Fig. 2. BRAF^WT is unable to form a PROTAC-induced ternary complex in cells and thus not degraded.

a IC₅₀ values of radiolabeled kinase assay for WT RAF and Class 1 and 2 BRAF mutants (mean, n = 2 biologically independent experiments). Plotted values shown in Table 1. b Purified protein ternary complex assay. GST-VBC (VHL, Elongin B, Elongin C) is immobilized on glutathione beads and incubated with DMSO, SJF-0661 (500 nM) or increasing concentrations of SJF-0628 and purified full length-BRAF to observe VBC:PROTAC:BRAF ternary complex. c Quantification of 2b with respect to 1% input (mean ± SD, n = 3 biologically independent samples). Replicates shown in source data; WT = black circles, V600E = blue circles. d Cell lysate based ternary complex assay (as described in b) but using NIH3T3 cell lysates (doxycycline 800 ng/mL) containing V5-BRAF^WT or V5-BRAF^V600E as input. e Quantification of 2d with respect to 1% input (mean ± SD, n = 3 biologically independent samples). Replicates shown in source data. WT = black circles, V600E = blue circles. f NIH3T3 cells expressing indicated V5-BRAF treated with DMSO or 1 µM SJF-0628 for 1-hour followed by immunoprecipitation of V5-BRAF. g NanoBRET ternary complex assay. HEK293T cells ectopically expressing NanoLuc-BRAF(donor) and HaloTag-VHL covalently labeled with a HaloTag 618 ligand (acceptor) were treated with DMSO, epimer SJF-0661(1 μM) or indicated concentration of SJF-0628 for 3 h.

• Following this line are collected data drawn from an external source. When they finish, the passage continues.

Lemma ilog2_spec (x : Q) : 0 < x -> 2 ^ ilog2 x <= x /\ x < 2 ^ (ilog2 x + 1).
Proof.
  intros Hx. unfold ilog2.
  destruct x as [n d]. cbn [Qnum Qden].
  assert (Hn : (0 < n)%Z).
  { unfold Qlt in Hx. cbn in Hx. lia. }
  destruct (pow2_log2 n Hn) as [An An'].
  destruct (pow2_log2 (Zpos d) eq_refl) as [Bd Bd'].
  set (ln := Z.log2 n) in *. set (ld := Z.log2 (Zpos d)) in *.
  set (k := (ln - ld)%Z).
  assert (HP : 2 ^ k * 2 ^ ld == 2 ^ ln).
  { rewrite <- pow2_add. replace (k + ld)%Z with ln by (unfold k; lia). reflexivity. }
  assert (Hxd : (n # d) * inject_Z (Zpos d) == inject_Z n).
  { rewrite (Qmake_Qdiv n d). field. discriminate. }
  pose proof (pow2_pos k) as Pk. pose proof (pow2_pos ld) as Pld.
  pose proof (pow2_pos ln) as Pln.
  set (X := n # d) in *. set (D := inject_Z (Zpos d)) in *.
  set (N := inject_Z n) in *.
  set (P := 2 ^ k) in *. set (B := 2 ^ ld) in *. set (A := 2 ^ ln) in *.
  clearbody X D N B A.
  destruct (Qle_bool P X) eqn:Hb.
  - apply Qle_bool_iff in Hb. split; [exact Hb|].
    fold k. rewrite pow2_succ. fold P.
    destruct (Qlt_le_dec X (2 * P)) as [L | G]; [exact L | exfalso].
    assert (0 <= (X - 2 * P) * D) by (apply Qmult_le_0_compat; lra).
    assert (0 <= P * (D - B)) by (apply Qmult_le_0_compat; lra).
    lra.
  - assert (Hlt : X < P).
    { destruct (Qlt_le_dec X P) as [L | G]; [exact L|].
      apply Qle_bool_iff in G. congruence. }
    replace (k - 1 + 1)%Z with k by lia. fold P. split; [| exact Hlt].
    assert (E : 2 * 2 ^ (k - 1) == P).
    { rewrite <- pow2_succ. replace (k - 1 + 1)%Z with k by lia. reflexivity. }
    pose proof (pow2_pos (k - 1)) as Pk1.
    set (P' := 2 ^ (k - 1)) in *. clearbody P'.
    destruct (Qlt_le_dec X P') as [L | G]; [exfalso | exact G].
    assert (0 < (P' - X) * D) by (apply Qmult_lt_0_compat; lra).
    assert (0 <= P' * (2 * B - D)) by (apply Qmult_le_0_compat; lra).
    assert (2 * P' * B == A) by (rewrite E; exact HP).
    lra.
Qed.

Lemma ilog2_unique (x : Q) (e : Z) : 2 ^ e <= x -> x < 2 ^ (e + 1) -> ilog2 x = e.
Proof.
  intros Hlo Hhi.
  assert (Hx : 0 < x) by (pose proof (pow2_pos e); lra).
  destruct (ilog2_spec x Hx) as [Ilo Ihi].
  assert ((ilog2 x < e + 1)%Z) by (apply pow2_lt_inv; lra).
  assert ((e < ilog2 x + 1)%Z) by (apply pow2_lt_inv; lra).
  lia.
Qed.

Lemma ilog2_mono (x y : Q) : 0 < x -> x <= y -> (ilog2 x <= ilog2 y)%Z.
Proof.
  intros Hx Hxy.
  destruct (ilog2_spec x Hx) as [Xlo Xhi].
  destruct (ilog2_spec y) as [Ylo Yhi]; [lra|].
  assert ((ilog2 x < ilog2 y + 1)%Z) by (apply pow2_lt_inv; lra).
  lia.
Qed.


Lemma round_mag_at (x : Q) : round_mag x == at_exponent (ilog2 x - 52) x.
Proof. unfold round_mag, at_exponent. apply Qred_correct. Qed.

Lemma div_pow2_le (e : Z) (x y : Q) : x <= y -> x / 2 ^ e <= y / 2 ^ e.
Proof.
  intros H. unfold Qdiv. apply Qmult_le_compat_r; [exact H|].
  apply Qlt_le_weak, Qinv_lt_0_compat, pow2_pos.
Qed.

Lemma at_exponent_mono (e : Z) (x y : Q) :
  x <= y -> at_exponent e x <= at_exponent e y.
Proof.
  intros H. unfold at_exponent.
  apply Qmult_le_compat_r; [| apply Qlt_le_weak, pow2_pos].
  rewrite <- Zle_Qle. apply rne_mono, div_pow2_le, H.
Qed.

Lemma at_exponent_exact (e z : Z) :
  at_exponent e (inject_Z z * 2 ^ e) == inject_Z z * 2 ^ e.
Proof.
  unfold at_exponent.
  rewrite (rne_comp (inject_Z z * 2 ^ e / 2 ^ e) (inject_Z z)).
  - rewrite rne_inject. reflexivity.
  - field. pose proof (pow2_pos e). lra.
Qed.

Lemma pow2_split (E : Z) (m : Z) :
  (0 <= m)%Z -> 2 ^ E == inject_Z (2 ^ m) * 2 ^ (E - m).
Proof.
  intros Hm. rewrite Zpower_Qpower by exact Hm. change (inject_Z 2) with 2.
  rewrite <- pow2_add. replace (m + (E - m))%Z with E by lia. reflexivity.
Qed.

Lemma round_mag_bounds (x : Q) :
  0 < x -> 2 ^ ilog2 x <= round_mag x /\ round_mag x <= 2 ^ (ilog2 x + 1).
Proof.
  intros Hx. destruct (ilog2_spec x Hx) as [Lo Hi].
  rewrite round_mag_at. set (E := ilog2 x) in *. split.
  - rewrite (pow2_split E 52) at 1 by lia.
    rewrite <- at_exponent_exact. apply at_exponent_mono.
    rewrite <- pow2_split by lia. exact Lo.
  - rewrite (pow2_split (E + 1) 53) by lia.
    replace (E + 1 - 53)%Z with (E - 52)%Z by lia.
    rewrite <- at_exponent_exact. apply at_exponent_mono.
    replace (E - 52)%Z with (E + 1 - 53)%Z by lia.
    rewrite <- pow2_split by lia. apply Qlt_le_weak, Hi.
Qed.

Lemma round_mag_mono (x y : Q) : 0 < x -> x <= y -> round_mag x <= round_mag y.
Proof.
  intros Hx Hxy. assert (Hy : 0 < y) by lra.
  pose proof (ilog2_mono x y Hx Hxy) as He.
  destruct (Z.eq_dec (ilog2 x) (ilog2 y)) as [E | N].
  - rewrite !round_mag_at, E. apply at_exponent_mono, Hxy.
  - destruct (round_mag_bounds x Hx) as [_ Ux].
    destruct (round_mag_bounds y Hy) as [Ly _].
    assert (2 ^ (ilog2 x + 1) <= 2 ^ ilog2 y) by (apply pow2_le; lia).
    lra.
Qed.

Lemma round_mag_pos (x : Q) : 0 < x -> 0 < round_mag x.
Proof.
  intros Hx. destruct (round_mag_bounds x Hx) as [L _].
  pose proof (pow2_pos (ilog2 x)). lra.
Qed.

Lemma Qnum_pos (x : Q) : 0 < x -> exists p, Qnum x = Zpos p.
Proof.
  destruct x as [[|p|p] d]; unfold Qlt; cbn; intros H; try lia. eauto.
Qed.

Lemma Qnum_zero (x : Q) : Qnum x = 0%Z -> x == 0.
Proof. destruct x as [n d]. cbn. intros ->. reflexivity. Qed.

Lemma binary64_pos (x : Q) : 0 < x -> binary64 x = round_mag x.
Proof. intros H. destruct (Qnum_pos x H) as [p E]. unfold binary64. now rewrite E. Qed.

Data represented as BRET ratio (mean ± SD, n = 4 biologically independent experiments); WT = black circles, V600E = blue circles. h Tandem Ubiquitin Binding Entities 1 (TUBE1) pull down of tetra-ubiquitinated proteins in NIH3T3 cells expressing indicated V5-BRAF after 1-hour treatment with vehicle or SJF-0628. Immunoblotted for V5-BRAF. Source data are provided as a Source Data file.